Stored data →
● ● ● ●

Lemma changed_cons f p l h h' r :
  h !! p = Some r -> p ∉ l -> changed f l (<[p := f r]> h) h' -> changed f (p :: l) h h'.
Proof.
  intros Hr Hp H q. rewrite H. destruct (decide (q = p)) as [->|Hne].
  - rewrite (decide_False (P := p ∈ l)), (decide_True (P := p ∈ p :: l)) by (done || by left). by rewrite lookup_insert_eq, Hr.
  - rewrite lookup_insert_ne by done. destruct (decide (q ∈ l)).
    + by rewrite decide_True by by right.
    + rewrite decide_False; [done |]. by intros [?|?]%elem_of_cons.
Qed.

Lemma path_nil_inv h c : path h c [] -> c = None.
Proof. by inversion 1. Qed.

Lemma path_cons_inv h c p l :
  path h c (p :: l) -> c = Some p /\ exists r, h !! p = Some r /\ p ∉ l /\ path h (parent r) l.
Proof. inversion 1; subst. split; [done |]. eauto. Qed.

(** Changes elsewhere do not matter to a path. *)
Lemma path_insert h c l p r : path h c l -> p ∉ l -> path (<[p := r]> h) c l.
Proof.
  induction 1 as [|q rq l Hq Hn Hpath IH]; intros Hp; [constructor |]. apply not_elem_of_cons in Hp as [Hne Hp].
  econstructor; [by rewrite lookup_insert_ne | done | by apply IH].
Qed.

Lemma path_length h c l : path h c l -> (length l <= size h)%nat.
Proof.
  intros Hp. assert (Hn : NoDup l /\ forall p, p ∈ l -> p ∈ dom h).
  { induction Hp as [|p r l Hr Hn _ [IH1 IH2]]; [split; [constructor | by intros ? ?%not_elem_of_nil] |].
    split; [by constructor |]. intros q [->|Hq]%elem_of_cons; [by apply elem_of_dom_2 in Hr | auto]. }
  destruct Hn as [Hn Hd]. rewrite <- size_dom, <- (size_list_to_set (C := gset Z) l Hn).
  apply subseteq_size. intros p Hp'%elem_of_list_to_set. auto.
Qed.

Lemma uncharge_loop_ok val l : forall fuel h c,
  path h c l -> (length l < fuel)%nat ->
  exists h', uncharge_loop fuel h c val = Ret h' /\ changed (fun r => res_counter_uncharge_locked r val) l h h'.
Proof.
  induction l as [|p l IH]; intros fuel h c Hp Hf; (destruct fuel as [|fuel]; [simpl in Hf; lia |]).
  - apply path_nil_inv in Hp as ->. exists h. split; [done | apply changed_nil].
  - apply path_cons_inv in Hp as (-> & r & H1 & H2 & Hp). cbn [uncharge_loop]. rewrite H1. cbn.
    destruct (IH fuel (<[p := res_counter_uncharge_locked r val]> h) (parent r)) as (h' & E & Hc).
    + by apply path_insert.
    + simpl in Hf. lia.
    + exists h'. split; [exact E | by eapply changed_cons].
Qed.

Lemma undo_loop_ok val pre p post : forall fuel h c,
  path h c (pre ++ p :: post) -> (length pre < fuel)%nat ->
  exists h', undo_loop fuel h c p val = Ret h' /\ changed (fun r => res_counter_uncharge_locked r val) pre h h'.
Proof.
  induction pre as [|q pre IH]; intros fuel h c Hp Hf; (destruct fuel as [|fuel]; [simpl in Hf; lia |]).
  - apply path_cons_inv in Hp as (-> & _). exists h. cbn [undo_loop]. rewrite decide_True by done.
    split; [done | apply changed_nil].
  - apply path_cons_inv in Hp as (-> & r & H1 & H2 & Hp). cbn [undo_loop]. rewrite decide_False.
    2: { intros [= ->]. apply H2. rewrite elem_of_app. right. by left. }
    cbn. rewrite H1. cbn.
    destruct (IH fuel (<[q := res_counter_uncharge_locked r val]> h) (parent r)) as (h' & E & Hc).
    + by apply path_insert.
    + simpl in Hf. lia.
    + exists h'. split; [exact E |]. eapply changed_cons; [done | | exact Hc].
      intros Hin. apply H2. apply elem_of_app. by left.
Qed.

(** Whether a counter has room, and what a charge makes of it. *)
Definition fits (val : Z) (r : res_counter) : bool := u64 (usage r + val) <=? limit r.
Definition charged (val : Z) (r : res_counter) : res_counter := (res_counter_charge_locked r val).1.
Lemma linked_other p l : p <> root -> children h rk p l -> children h' (bump rk new) p l.
Proof.
  intros Hp Hl. destruct (decide (p = new)) as [->|Hpn].
  - assert (l = []) as ->.
    { pose proof (ch_first _ _ _ _ Hl) as E.
      rewrite (field_some _ _ _ _ _ (lk_new _ _ _ _ _ _ _ L)), (lk_child _ _ _ _ _ _ _ L) in E.
      by destruct l. }
    split; [| done | constructor | constructor]. rewrite (field_some _ _ _ _ _ (linked_new _ _ _ _ _ _ _)). simpl. apply L.
  - destruct (linked_fields h c (first l2 None) root new ro rn p Ho Hpn) as (_ & F2 & F3 & _ & _ & F6).
    apply (children_agree h _ rk); try done.
    + intros q Hq. by destruct (linked_same p l q Hp Hl Hq).
    + destruct F6 as [Ec|]; [| done]. destruct (cell_after_cases root l1) as [(_ & Ec')|(l0 & t & El & Ec')]; congruence.
Qed.
(** The links of the children of [root], but for the one that now leads to [new]. *)
Lemma linked_child q : q ∈ l1 ++ l2 -> c <> Sibling q -> same_links h h' q.
Proof.
  intros Hq Hc. pose proof (not_new _ _ _ _ _ _ new_parent (lk_children _ _ _ _ _ _ _ L) Hq) as Hqn.
  destruct (linked_fields h c (first l2 None) root new ro rn q Ho Hqn) as (F1 & F2 & F3 & F4 & F5 & _).
  split_and!; try done; [| by destruct F5]. apply F1. by eapply children_parent; [apply L |].
Qed.

Lemma linked_seg : child_at h' root = first (l1 ++ new :: l2) None /\ seg h' (l1 ++ new :: l2) None.
Proof.
  pose proof (lk_children _ _ _ _ _ _ _ L) as Hc. pose proof (children_nodup _ _ _ _ Hc) as Hnd.
  destruct (linked_fields h c (first l2 None) root new ro rn root Ho ltac:(apply not_eq_sym, L)) as (_ & _ & _ & _ & _ & Froot).
  pose proof (ch_seg _ _ _ _ Hc) as Hs. apply seg_app in Hs as [S1 S2].
  assert (Snew : seg h' (new :: l2) None).
  { simpl. rewrite (linked_new h c (first l2 None) root new ro rn), (field_some _ _ _ _ _ (linked_new _ _ _ _ _ _ _)).
    split; [eauto |]. split; [done |]. eapply seg_agree; [| exact S2]. intros q Hq.
    destruct (linked_child q) as (? & ? & _); [by apply elem_of_app; right | | done].
    intros Ec. destruct (cell_after_cases root l1) as [(_ & Ec')|(l & t & El & Ec')]; [congruence |].
    assert (t = q) as -> by congruence. rewrite El in Hnd. apply NoDup_app in Hnd as (_ & Hd & _).
    apply (Hd q); [apply elem_of_app; right; by left | done]. }
  destruct (cell_after_cases root l1) as [(El & Ec)|(l & t & El & Ec)].
  - rewrite El in *. split; [| exact Snew]. unfold linked. rewrite Ec. simpl. rewrite field_insert_ne by apply L.
    by rewrite field_insert_eq.
  - assert (Hct : child_at h' root = child_at h root) by (destruct Froot as [Ec'|]; [congruence | done]).
    split; [rewrite Hct, (ch_first _ _ _ _ Hc), El; by destruct l |]. apply seg_app. split; [| done].
    rewrite El in S1. apply seg_app in S1 as [S0 St]. rewrite El in Hnd.
    enough (Hseg : seg h' (l ++ [t]) (Some new)) by by rewrite <- El in Hseg. apply seg_app. split.
    + eapply seg_agree; [| exact S0]. intros q Hq. destruct (linked_child q) as (? & ? & _);
        [rewrite El, !elem_of_app; auto | | done].
      intros Ec'. assert (t = q) as -> by congruence. rewrite <- app_assoc in Hnd. apply NoDup_app in Hnd as (_ & Hd & _).
      apply (Hd q Hq). by left.
    + simpl. assert (t <> new) by (eapply not_new; [exact new_parent | exact Hc | rewrite El, !elem_of_app; left;
        right; by left]).
      unfold linked. rewrite Ec. simpl. rewrite lookup_insert_ne, lookup_insert_eq by done.
      rewrite field_insert_ne, field_insert_eq by done. simpl. eauto.
Qed.
(* ===== verification/FileLock.v ===== *)
(** * POSIX record locks and flock locks (fs/locks.c)

    Locks live in a map from addresses to records.  The chain of [fl_next]
    pointers that starts at [inode->i_flock] is a list of addresses, and a
    position [before] in it is the split of that list into what lies before and
    what follows; a lock that waits has its blocker in [fl_next].  The big
    kernel lock makes each operation one step. *)

From S2P Require Import Prelude.

Module FileLock.

Abbreviation FL_POSIX := 1 (only parsing).
Abbreviation FL_FLOCK := 2 (only parsing).
Abbreviation FL_ACCESS := 8 (only parsing).
Abbreviation FL_EXISTS := 16 (only parsing).
Abbreviation FL_LEASE := 32 (only parsing).
Abbreviation FL_SLEEP := 128 (only parsing).
Abbreviation FILE_LOCK_DEFERRED := 1 (only parsing).
Abbreviation F_RDLCK := 0 (only parsing).
Abbreviation F_WRLCK := 1 (only parsing).
Abbreviation F_UNLCK := 2 (only parsing).
Abbreviation LOCK_SH := 1 (only parsing).
Abbreviation LOCK_EX := 2 (only parsing).
Abbreviation LOCK_UN := 8 (only parsing).
Abbreviation LOCK_MAND := 32 (only parsing).
Abbreviation LOCK_RW := 192 (only parsing).
Abbreviation SEEK_SET := 0 (only parsing).
Abbreviation SEEK_CUR := 1 (only parsing).
Abbreviation SEEK_END := 2 (only parsing).
Abbreviation OFFSET_MAX := (2 ^ 63 - 1) (only parsing).
Abbreviation EDEADLK := 45 (only parsing).
Abbreviation ENOLCK := 46 (only parsing).
Abbreviation EOVERFLOW := 79 (only parsing).

(** The operations of a lock manager: only those of the NFS lock daemon have
    [fl_compare_owner]. *)
Inductive lock_manager := nlmsvc_lock_operations | other_operations (p : Z).
#[export] Instance lock_manager_eq_dec : EqDecision lock_manager.
Proof. solve_decision. Defined.

(** [fl_next] is the blocker of a lock that waits; [fl_block] has the locks that
    wait for this one, in the order in which they came. *)
Record file_lock := FileLock {
  fl_next : option Z;
  fl_block : list Z;
  fl_owner : Z;
  fl_flags : Z;
  fl_type : Z;
  fl_pid : Z;
  fl_nspid : option Z;
  fl_file : option Z;
  fl_start : Z;
  fl_end : Z;
  fl_ops : option Z;
  fl_lmops : option lock_manager
}.

Definition set_links (next : option Z) (block : list Z) (fl : file_lock) : file_lock :=
  FileLock next block (fl_owner fl) (fl_flags fl) (fl_type fl) (fl_pid fl) (fl_nspid fl) (fl_file fl)
    (fl_start fl) (fl_end fl) (fl_ops fl) (fl_lmops fl).
Definition set_range (start end_ : Z) (fl : file_lock) : file_lock :=
  FileLock (fl_next fl) (fl_block fl) (fl_owner fl) (fl_flags fl) (fl_type fl) (fl_pid fl) (fl_nspid fl) (fl_file fl)
    start end_ (fl_ops fl) (fl_lmops fl).
Definition set_type (type : Z) (fl : file_lock) : file_lock :=
  FileLock (fl_next fl) (fl_block fl) (fl_owner fl) (fl_flags fl) type (fl_pid fl) (fl_nspid fl) (fl_file fl)
    (fl_start fl) (fl_end fl) (fl_ops fl) (fl_lmops fl).
Definition set_private (ops : option Z) (lmops : option lock_manager) (fl : file_lock) : file_lock :=
  FileLock (fl_next fl) (fl_block fl) (fl_owner fl) (fl_flags fl) (fl_type fl) (fl_pid fl) (fl_nspid fl) (fl_file fl)
    (fl_start fl) (fl_end fl) ops lmops.
Definition set_nspid (pid : option Z) (fl : file_lock) : file_lock :=
  FileLock (fl_next fl) (fl_block fl) (fl_owner fl) (fl_flags fl) (fl_type fl) (fl_pid fl) pid (fl_file fl)
    (fl_start fl) (fl_end fl) (fl_ops fl) (fl_lmops fl).

Abbreviation heap := (gmap Z file_lock).
Lemma insert_new_ok pid L0 s e T X A B st q c Pa Qa P Q r inl hl added' right_ both new_fl :
  loop_end L0 s e T X A B st q false c Pa Qa P Q r inl hl added' right_ both ->
  (forall n, new_fl = Some n -> idle (c_st c) n /\ n <> c_request c) ->
  (exists c' nf Ma Na mid, insert_new pid c new_fl = Some (inr (c', nf)) /\ inserted c c' A Pa Ma Na Qa B P mid Q r inl T /\
     (Na = [] /\ nf = new_fl \/ exists n, Na = [n] /\ new_fl = Some n /\ nf = None)) \/
  (c_added c = false /\ exists err, insert_new pid c new_fl = Some (Datatypes.inl err) /\
     (T = F_UNLCK /\ (err = 0 \/ err = - ENOENT /\ fl_flags r .& FL_EXISTS <> 0) \/ T <> F_UNLCK /\ new_fl = None /\
       err = - ENOLCK)).
Proof.
  intros [S R St Epre Epost El Er Ea F EX Es Em Eb] Hidle. pose proof S as [L C HP HQ (rq & Eq & Hr & Hn) Hx HB].
  assert (Hseg : seg_at (c_st c) A (Pa ++ (if inl then [c_request c] else []) ++ Qa) B (P ++ (if inl then [r] else []) ++ Q)).
  { split; try done; [rewrite C, <- !app_assoc; by destruct inl |]. apply has_app; [done |]. apply has_app; [| done].
    destruct inl; constructor; [| constructor]. rewrite <- Hr. by apply cores_lookup. }
  unfold insert_new. unfold get. rewrite Eq. cbn [mbind option_bind].
  assert (Ht : fl_type rq = T) by (rewrite <- (r_type _ _ _ _ _ _ _ _ _ _ _ _ R), <- Hr; done). rewrite Ht.
  destruct (c_added c) eqn:Eadd.
  - left. eexists c, new_fl, (if inl then [c_request c] else []), [], (if T =? F_UNLCK then [] else [r]).
    split; [done |]. split; [| by left].
    assert (E : (if T =? F_UNLCK then [] else [r]) = if inl then [r] else []).
    { destruct inl; [destruct (r_inl _ _ _ _ _ _ _ _ _ _ _ _ R eq_refl) as [_ HT]; by rewrite (proj2 (Z.eqb_neq _ _) HT) |].
      destruct (r_ext _ _ _ _ _ _ _ _ _ _ _ _ R eq_refl) as (_ & _ & HT). destruct (Z.eqb_spec T F_UNLCK); [done |].
      rewrite andb_false_r in Ea. cbn [orb] in Ea. by destruct n; apply HT. }
    rewrite E. split; try done.
    + destruct inl; constructor; [| constructor]. rewrite <- Hr. by apply cores_lookup.
    + by exists rq.
    + intros ->. rewrite Epre, Epost, app_nil_r. done.
  - assert (inl = false) as ->.
    { destruct inl; [| done]. destruct (r_inl _ _ _ _ _ _ _ _ _ _ _ _ R eq_refl) as [-> _]. by rewrite orb_true_r in Ea. }
    cbn [app] in Hseg. destruct (Z.eqb_spec T F_UNLCK) as [HT|HT].
    + right. split; [done |]. eexists. split; [done |]. left. split; [done |].
      destruct (Z.eqb_spec (fl_flags rq .& FL_EXISTS) 0); [by left |].
      right. split; [done |]. by rewrite <- Hr.
    + destruct new_fl as [n|]; [| right; split; [done |]; eexists; split; [done |]; right; done].
      left. destruct (Hidle n eq_refl) as [Hi Hne].
      destruct (seg_insert pid rq (c_st c) A Pa n Qa B P Q Hseg HP Hi) as (st' & E & S' & F').
      apply bind_Some in E as (st0 & E0 & E). rewrite E0. cbn [mbind option_bind]. rewrite app_nil_r in Epre.
      rewrite Epre, Epost, E. cbn [mbind option_bind].
      eexists _, None, [n], [n], [r]. split; [done |]. split; [| right; by exists n].
      pose proof (g_has _ _ _ _ _ S') as Hh. apply Forall2_length in HP as Hlen.
      apply has_parts in Hh as [Hh1 [Hh2 Hh3]%Forall2_cons]; [| done].
      rewrite Hr in S', Hh2. split; cbn [c_st c_request c_left c_right c_pre c_post]; try done.
      * constructor; [done | constructor].
      * eapply reads_frame; [exact F' | set_solver | by exists rq].
      * by rewrite (proj2 (Z.eqb_neq _ _) HT).
Qed.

● ● ● ●

Work instruction →
Please give back only the lines between the first line of the entries and the line with "Lemma path_length h", both ends included, word for word.

Expected answer →
Lemma changed_cons f p l h h' r :
  h !! p = Some r -> p ∉ l -> changed f l (<[p := f r]> h) h' -> changed f (p :: l) h h'.
Proof.
  intros Hr Hp H q. rewrite H. destruct (decide (q = p)) as [->|Hne].
  - rewrite (decide_False (P := p ∈ l)), (decide_True (P := p ∈ p :: l)) by (done || by left). by rewrite lookup_insert_eq, Hr.
  - rewrite lookup_insert_ne by done. destruct (decide (q ∈ l)).
    + by rewrite decide_True by by right.
    + rewrite decide_False; [done |]. by intros [?|?]%elem_of_cons.
Qed.

Lemma path_nil_inv h c : path h c [] -> c = None.
Proof. by inversion 1. Qed.

Lemma path_cons_inv h c p l :
  path h c (p :: l) -> c = Some p /\ exists r, h !! p = Some r /\ p ∉ l /\ path h (parent r) l.
Proof. inversion 1; subst. split; [done |]. eauto. Qed.

(** Changes elsewhere do not matter to a path. *)
Lemma path_insert h c l p r : path h c l -> p ∉ l -> path (<[p := r]> h) c l.
Proof.
  induction 1 as [|q rq l Hq Hn Hpath IH]; intros Hp; [constructor |]. apply not_elem_of_cons in Hp as [Hne Hp].
  econstructor; [by rewrite lookup_insert_ne | done | by apply IH].
Qed.

Lemma path_length h c l : path h c l -> (length l <= size h)%nat.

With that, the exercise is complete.